Work to be completed: Within the listing below, please show every line carrying the string "entries".

[Provided records Boundary: Start]

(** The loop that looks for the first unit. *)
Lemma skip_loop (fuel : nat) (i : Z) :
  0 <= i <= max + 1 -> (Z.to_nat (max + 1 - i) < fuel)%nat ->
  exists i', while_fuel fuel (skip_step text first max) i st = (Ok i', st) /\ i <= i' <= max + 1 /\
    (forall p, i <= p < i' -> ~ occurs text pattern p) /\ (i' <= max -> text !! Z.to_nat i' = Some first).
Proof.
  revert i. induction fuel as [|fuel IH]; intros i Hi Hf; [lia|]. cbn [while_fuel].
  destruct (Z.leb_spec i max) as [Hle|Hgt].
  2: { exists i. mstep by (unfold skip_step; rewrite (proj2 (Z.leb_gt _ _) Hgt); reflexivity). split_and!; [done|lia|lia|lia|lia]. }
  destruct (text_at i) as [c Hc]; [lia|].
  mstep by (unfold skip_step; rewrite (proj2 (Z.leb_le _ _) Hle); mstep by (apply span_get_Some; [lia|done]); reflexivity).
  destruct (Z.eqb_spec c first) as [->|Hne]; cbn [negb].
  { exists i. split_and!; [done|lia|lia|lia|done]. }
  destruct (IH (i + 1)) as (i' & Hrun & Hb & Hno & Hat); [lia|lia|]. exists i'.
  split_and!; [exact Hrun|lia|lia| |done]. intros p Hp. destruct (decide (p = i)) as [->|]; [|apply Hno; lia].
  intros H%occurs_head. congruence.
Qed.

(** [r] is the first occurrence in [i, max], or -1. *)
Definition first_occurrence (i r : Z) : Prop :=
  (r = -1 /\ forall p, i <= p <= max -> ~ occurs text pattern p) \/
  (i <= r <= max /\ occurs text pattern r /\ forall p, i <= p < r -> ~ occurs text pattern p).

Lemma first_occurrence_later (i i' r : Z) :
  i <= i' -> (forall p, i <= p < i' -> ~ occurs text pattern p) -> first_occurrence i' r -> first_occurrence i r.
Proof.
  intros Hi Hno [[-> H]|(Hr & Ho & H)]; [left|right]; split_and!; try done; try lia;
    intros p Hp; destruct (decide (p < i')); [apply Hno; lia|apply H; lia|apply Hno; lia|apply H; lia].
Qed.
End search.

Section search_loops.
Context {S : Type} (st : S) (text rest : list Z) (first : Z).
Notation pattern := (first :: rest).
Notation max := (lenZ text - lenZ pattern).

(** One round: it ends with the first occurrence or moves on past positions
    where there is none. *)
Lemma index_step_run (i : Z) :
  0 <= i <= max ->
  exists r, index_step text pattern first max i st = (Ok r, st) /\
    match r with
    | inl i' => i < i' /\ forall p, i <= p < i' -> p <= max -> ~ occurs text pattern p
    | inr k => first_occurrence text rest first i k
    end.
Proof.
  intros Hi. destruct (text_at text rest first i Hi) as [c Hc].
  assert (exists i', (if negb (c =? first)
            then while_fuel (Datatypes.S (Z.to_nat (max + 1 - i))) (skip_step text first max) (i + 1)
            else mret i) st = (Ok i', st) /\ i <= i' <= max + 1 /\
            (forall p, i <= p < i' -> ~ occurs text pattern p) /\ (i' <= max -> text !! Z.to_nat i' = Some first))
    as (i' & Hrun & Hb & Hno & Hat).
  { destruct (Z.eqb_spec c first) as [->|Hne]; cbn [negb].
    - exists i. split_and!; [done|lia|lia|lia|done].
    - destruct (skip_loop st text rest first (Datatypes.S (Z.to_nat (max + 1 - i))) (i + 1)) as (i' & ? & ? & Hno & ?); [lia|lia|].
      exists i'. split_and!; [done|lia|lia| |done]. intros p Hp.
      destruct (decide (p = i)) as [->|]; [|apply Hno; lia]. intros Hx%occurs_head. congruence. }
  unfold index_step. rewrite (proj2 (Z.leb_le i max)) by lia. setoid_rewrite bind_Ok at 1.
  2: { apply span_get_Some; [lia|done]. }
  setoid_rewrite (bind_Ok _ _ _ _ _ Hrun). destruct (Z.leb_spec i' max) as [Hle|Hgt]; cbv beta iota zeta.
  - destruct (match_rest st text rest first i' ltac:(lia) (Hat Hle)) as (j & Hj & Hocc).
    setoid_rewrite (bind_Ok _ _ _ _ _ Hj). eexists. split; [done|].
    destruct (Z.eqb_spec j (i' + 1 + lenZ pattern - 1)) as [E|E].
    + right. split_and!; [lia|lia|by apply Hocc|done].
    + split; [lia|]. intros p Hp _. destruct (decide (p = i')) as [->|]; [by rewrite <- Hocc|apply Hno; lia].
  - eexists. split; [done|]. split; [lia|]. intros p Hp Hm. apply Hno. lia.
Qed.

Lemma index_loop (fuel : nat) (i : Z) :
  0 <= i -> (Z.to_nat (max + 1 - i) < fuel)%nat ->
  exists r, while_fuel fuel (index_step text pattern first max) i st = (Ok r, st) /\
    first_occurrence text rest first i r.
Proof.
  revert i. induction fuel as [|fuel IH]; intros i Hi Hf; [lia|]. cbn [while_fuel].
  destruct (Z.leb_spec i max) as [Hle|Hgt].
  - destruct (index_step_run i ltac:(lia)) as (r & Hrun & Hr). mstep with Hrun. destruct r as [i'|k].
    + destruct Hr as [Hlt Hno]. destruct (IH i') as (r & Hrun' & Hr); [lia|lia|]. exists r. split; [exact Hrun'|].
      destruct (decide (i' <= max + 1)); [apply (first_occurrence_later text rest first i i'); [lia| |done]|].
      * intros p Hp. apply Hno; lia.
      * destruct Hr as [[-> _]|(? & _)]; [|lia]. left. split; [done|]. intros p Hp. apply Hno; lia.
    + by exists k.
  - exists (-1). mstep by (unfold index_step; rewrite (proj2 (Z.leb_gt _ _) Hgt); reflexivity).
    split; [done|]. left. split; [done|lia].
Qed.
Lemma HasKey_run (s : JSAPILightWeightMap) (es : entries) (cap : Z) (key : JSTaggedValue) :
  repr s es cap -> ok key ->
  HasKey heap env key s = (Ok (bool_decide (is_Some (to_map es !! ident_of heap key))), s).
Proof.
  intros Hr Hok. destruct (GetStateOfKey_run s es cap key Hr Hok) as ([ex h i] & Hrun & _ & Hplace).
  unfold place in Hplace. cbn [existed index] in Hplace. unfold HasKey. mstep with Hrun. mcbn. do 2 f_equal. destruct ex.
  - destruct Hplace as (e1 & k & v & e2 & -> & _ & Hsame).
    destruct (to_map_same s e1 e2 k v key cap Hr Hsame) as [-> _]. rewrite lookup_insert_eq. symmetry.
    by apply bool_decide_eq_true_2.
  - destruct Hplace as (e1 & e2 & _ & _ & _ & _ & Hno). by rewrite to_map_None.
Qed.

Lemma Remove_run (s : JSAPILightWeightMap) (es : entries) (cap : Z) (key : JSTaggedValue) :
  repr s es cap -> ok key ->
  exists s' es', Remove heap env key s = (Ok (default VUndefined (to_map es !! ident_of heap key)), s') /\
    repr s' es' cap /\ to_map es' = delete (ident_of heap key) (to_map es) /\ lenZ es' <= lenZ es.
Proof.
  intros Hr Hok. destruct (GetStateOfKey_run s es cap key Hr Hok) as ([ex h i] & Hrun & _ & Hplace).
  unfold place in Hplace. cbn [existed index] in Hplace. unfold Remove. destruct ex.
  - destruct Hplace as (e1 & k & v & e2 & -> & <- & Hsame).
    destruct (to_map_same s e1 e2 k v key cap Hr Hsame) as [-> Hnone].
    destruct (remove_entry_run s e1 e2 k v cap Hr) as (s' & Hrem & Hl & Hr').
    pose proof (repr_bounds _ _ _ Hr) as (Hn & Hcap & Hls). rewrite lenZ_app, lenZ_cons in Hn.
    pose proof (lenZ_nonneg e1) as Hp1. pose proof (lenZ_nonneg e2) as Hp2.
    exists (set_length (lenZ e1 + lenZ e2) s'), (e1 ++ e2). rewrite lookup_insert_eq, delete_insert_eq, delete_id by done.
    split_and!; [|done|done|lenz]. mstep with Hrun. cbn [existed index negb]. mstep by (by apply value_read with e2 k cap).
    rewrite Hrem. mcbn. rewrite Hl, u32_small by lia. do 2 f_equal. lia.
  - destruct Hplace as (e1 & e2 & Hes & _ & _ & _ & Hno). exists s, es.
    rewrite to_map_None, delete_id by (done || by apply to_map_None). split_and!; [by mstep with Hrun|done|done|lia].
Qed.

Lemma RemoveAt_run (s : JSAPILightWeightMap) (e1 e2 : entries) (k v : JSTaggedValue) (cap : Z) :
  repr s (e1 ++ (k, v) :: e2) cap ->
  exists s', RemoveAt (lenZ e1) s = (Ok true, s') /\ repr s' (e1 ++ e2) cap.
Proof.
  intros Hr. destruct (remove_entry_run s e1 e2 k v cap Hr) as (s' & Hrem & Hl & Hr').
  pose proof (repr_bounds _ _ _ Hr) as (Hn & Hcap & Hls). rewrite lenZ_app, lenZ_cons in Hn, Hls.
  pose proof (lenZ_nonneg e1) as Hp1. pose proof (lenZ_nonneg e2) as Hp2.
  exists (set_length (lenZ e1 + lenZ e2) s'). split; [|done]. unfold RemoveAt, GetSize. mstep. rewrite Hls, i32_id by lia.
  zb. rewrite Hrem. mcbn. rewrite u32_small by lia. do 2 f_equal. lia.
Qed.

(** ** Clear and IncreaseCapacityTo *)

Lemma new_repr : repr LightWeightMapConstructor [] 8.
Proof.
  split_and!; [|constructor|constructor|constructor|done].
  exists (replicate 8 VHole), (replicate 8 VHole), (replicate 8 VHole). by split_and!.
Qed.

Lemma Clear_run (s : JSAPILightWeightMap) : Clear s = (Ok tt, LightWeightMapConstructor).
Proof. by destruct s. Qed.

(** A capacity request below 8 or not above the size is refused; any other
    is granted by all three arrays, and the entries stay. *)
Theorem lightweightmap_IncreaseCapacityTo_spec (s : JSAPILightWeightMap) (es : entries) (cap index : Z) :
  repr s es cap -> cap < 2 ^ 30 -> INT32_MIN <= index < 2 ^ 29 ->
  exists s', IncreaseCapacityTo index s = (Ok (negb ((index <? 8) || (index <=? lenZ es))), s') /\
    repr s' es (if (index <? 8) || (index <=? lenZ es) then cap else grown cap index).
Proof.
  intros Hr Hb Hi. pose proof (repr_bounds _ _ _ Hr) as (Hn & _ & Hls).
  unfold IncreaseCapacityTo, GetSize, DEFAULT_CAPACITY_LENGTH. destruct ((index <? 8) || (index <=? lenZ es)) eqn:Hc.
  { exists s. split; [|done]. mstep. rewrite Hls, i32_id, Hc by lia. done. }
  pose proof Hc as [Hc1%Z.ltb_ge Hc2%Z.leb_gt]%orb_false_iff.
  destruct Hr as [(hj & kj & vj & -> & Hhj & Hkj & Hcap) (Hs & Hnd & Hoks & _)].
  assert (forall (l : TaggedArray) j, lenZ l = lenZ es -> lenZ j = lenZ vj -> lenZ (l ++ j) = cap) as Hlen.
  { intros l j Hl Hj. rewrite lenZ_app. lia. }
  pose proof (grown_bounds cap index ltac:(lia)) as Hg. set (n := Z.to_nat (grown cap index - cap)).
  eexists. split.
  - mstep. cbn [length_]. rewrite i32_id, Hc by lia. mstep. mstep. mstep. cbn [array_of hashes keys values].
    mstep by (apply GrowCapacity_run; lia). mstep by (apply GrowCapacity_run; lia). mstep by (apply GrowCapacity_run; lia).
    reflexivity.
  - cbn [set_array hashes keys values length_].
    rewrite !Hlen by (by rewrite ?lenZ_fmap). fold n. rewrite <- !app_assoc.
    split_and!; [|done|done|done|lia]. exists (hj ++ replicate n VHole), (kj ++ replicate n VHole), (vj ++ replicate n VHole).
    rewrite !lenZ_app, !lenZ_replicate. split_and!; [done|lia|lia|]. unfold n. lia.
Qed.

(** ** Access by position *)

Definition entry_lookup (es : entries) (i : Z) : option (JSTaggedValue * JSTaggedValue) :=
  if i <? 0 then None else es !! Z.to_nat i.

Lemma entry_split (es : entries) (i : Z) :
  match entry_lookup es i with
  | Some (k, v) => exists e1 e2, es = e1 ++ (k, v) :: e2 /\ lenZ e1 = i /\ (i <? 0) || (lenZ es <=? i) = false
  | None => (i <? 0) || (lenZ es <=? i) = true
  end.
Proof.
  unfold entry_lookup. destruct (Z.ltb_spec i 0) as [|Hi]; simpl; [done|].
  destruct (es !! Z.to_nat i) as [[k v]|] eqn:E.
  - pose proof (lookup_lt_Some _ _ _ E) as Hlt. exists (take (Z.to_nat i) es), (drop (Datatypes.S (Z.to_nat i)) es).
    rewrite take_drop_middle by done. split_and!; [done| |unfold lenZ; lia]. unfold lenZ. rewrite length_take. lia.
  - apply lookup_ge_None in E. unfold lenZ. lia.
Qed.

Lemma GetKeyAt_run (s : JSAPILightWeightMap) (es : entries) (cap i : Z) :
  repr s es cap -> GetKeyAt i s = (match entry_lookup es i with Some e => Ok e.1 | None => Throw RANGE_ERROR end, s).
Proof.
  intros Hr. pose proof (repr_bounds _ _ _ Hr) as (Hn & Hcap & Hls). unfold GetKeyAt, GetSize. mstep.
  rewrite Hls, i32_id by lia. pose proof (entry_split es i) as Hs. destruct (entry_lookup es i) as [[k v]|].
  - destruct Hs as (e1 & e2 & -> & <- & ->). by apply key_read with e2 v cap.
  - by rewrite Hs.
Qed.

[Provided records Boundary: End]

Expected output:
Lemma HasKey_run (s : JSAPILightWeightMap) (es : entries) (cap : Z) (key : JSTaggedValue) :
Lemma Remove_run (s : JSAPILightWeightMap) (es : entries) (cap : Z) (key : JSTaggedValue) :
Lemma RemoveAt_run (s : JSAPILightWeightMap) (e1 e2 : entries) (k v : JSTaggedValue) (cap : Z) :
    is granted by all three arrays, and the entries stay. *)
Theorem lightweightmap_IncreaseCapacityTo_spec (s : JSAPILightWeightMap) (es : entries) (cap index : Z) :
Definition entry_lookup (es : entries) (i : Z) : option (JSTaggedValue * JSTaggedValue) :=
Lemma entry_split (es : entries) (i : Z) :
Lemma GetKeyAt_run (s : JSAPILightWeightMap) (es : entries) (cap i : Z) :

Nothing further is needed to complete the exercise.